Return the lines below exactly as they appear, please, starting with the first and ending with the one that contains "(* ===== verification/VmaSound.v ===== *)".

[Opening Data records section]

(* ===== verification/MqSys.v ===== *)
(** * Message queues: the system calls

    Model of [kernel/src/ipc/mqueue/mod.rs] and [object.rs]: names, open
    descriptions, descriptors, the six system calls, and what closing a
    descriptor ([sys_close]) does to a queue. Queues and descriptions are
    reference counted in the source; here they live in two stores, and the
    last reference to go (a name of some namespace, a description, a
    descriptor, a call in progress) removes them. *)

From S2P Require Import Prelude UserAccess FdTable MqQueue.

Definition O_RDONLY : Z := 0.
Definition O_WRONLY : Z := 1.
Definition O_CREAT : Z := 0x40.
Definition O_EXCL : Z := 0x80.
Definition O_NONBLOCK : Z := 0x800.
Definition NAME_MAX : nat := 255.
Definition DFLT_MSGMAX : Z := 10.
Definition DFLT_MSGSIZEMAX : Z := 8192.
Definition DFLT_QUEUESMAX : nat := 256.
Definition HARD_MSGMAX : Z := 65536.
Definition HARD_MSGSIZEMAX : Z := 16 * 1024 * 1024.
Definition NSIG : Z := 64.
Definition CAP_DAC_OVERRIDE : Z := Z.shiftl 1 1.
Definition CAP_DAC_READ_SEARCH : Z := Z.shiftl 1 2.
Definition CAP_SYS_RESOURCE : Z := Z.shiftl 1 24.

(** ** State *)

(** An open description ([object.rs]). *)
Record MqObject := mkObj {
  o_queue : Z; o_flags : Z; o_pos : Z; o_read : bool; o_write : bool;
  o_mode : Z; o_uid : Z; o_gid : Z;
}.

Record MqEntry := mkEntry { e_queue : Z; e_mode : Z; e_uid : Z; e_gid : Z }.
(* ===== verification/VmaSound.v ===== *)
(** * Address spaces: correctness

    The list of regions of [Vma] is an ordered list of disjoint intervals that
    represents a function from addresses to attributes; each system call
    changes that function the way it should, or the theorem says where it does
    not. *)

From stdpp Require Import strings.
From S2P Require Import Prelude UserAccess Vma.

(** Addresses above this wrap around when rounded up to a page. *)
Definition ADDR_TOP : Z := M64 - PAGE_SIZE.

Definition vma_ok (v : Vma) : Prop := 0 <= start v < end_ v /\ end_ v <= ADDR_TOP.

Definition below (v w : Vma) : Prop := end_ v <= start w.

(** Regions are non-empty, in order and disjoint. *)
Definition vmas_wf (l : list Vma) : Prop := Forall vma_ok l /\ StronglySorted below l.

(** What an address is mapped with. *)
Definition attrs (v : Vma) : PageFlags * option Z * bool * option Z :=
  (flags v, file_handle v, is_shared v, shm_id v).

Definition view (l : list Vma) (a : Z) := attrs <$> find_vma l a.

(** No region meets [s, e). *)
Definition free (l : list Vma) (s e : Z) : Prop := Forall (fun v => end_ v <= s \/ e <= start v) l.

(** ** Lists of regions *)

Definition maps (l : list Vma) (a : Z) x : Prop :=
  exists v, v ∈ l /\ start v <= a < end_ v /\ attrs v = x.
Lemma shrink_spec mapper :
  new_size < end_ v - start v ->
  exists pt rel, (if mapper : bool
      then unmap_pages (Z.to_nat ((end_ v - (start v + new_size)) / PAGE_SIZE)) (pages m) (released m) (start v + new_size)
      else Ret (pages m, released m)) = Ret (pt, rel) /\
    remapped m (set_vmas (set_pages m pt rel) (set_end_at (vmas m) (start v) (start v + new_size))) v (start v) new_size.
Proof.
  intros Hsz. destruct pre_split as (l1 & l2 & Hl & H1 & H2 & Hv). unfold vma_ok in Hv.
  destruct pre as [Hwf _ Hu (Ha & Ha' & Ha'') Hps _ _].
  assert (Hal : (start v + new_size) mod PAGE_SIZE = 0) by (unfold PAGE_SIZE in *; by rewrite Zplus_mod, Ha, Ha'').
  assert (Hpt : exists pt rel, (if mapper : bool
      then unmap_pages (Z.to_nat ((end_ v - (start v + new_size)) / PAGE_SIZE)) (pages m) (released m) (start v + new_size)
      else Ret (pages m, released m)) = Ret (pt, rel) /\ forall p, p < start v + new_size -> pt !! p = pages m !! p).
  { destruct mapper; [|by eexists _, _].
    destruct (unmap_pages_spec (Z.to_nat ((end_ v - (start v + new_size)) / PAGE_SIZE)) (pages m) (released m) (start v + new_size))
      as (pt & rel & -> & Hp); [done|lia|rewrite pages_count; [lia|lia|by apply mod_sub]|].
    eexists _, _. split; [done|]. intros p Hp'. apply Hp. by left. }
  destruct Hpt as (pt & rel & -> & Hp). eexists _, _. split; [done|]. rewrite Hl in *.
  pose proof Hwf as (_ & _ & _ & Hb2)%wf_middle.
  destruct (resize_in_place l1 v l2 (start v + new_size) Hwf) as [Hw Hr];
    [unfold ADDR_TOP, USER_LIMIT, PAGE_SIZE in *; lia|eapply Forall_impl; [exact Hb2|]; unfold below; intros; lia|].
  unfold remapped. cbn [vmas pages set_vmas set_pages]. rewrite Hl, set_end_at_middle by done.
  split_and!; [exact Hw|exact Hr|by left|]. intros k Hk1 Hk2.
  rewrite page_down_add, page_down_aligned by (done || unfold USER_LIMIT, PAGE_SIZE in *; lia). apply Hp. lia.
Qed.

[Closing Data records section]

◆ **Solution to this problem**:
(* ===== verification/MqSys.v ===== *)
(** * Message queues: the system calls

    Model of [kernel/src/ipc/mqueue/mod.rs] and [object.rs]: names, open
    descriptions, descriptors, the six system calls, and what closing a
    descriptor ([sys_close]) does to a queue. Queues and descriptions are
    reference counted in the source; here they live in two stores, and the
    last reference to go (a name of some namespace, a description, a
    descriptor, a call in progress) removes them. *)

From S2P Require Import Prelude UserAccess FdTable MqQueue.

Definition O_RDONLY : Z := 0.
Definition O_WRONLY : Z := 1.
Definition O_CREAT : Z := 0x40.
Definition O_EXCL : Z := 0x80.
Definition O_NONBLOCK : Z := 0x800.
Definition NAME_MAX : nat := 255.
Definition DFLT_MSGMAX : Z := 10.
Definition DFLT_MSGSIZEMAX : Z := 8192.
Definition DFLT_QUEUESMAX : nat := 256.
Definition HARD_MSGMAX : Z := 65536.
Definition HARD_MSGSIZEMAX : Z := 16 * 1024 * 1024.
Definition NSIG : Z := 64.
Definition CAP_DAC_OVERRIDE : Z := Z.shiftl 1 1.
Definition CAP_DAC_READ_SEARCH : Z := Z.shiftl 1 2.
Definition CAP_SYS_RESOURCE : Z := Z.shiftl 1 24.

(** ** State *)

(** An open description ([object.rs]). *)
Record MqObject := mkObj {
  o_queue : Z; o_flags : Z; o_pos : Z; o_read : bool; o_write : bool;
  o_mode : Z; o_uid : Z; o_gid : Z;
}.

Record MqEntry := mkEntry { e_queue : Z; e_mode : Z; e_uid : Z; e_gid : Z }.
(* ===== verification/VmaSound.v ===== *)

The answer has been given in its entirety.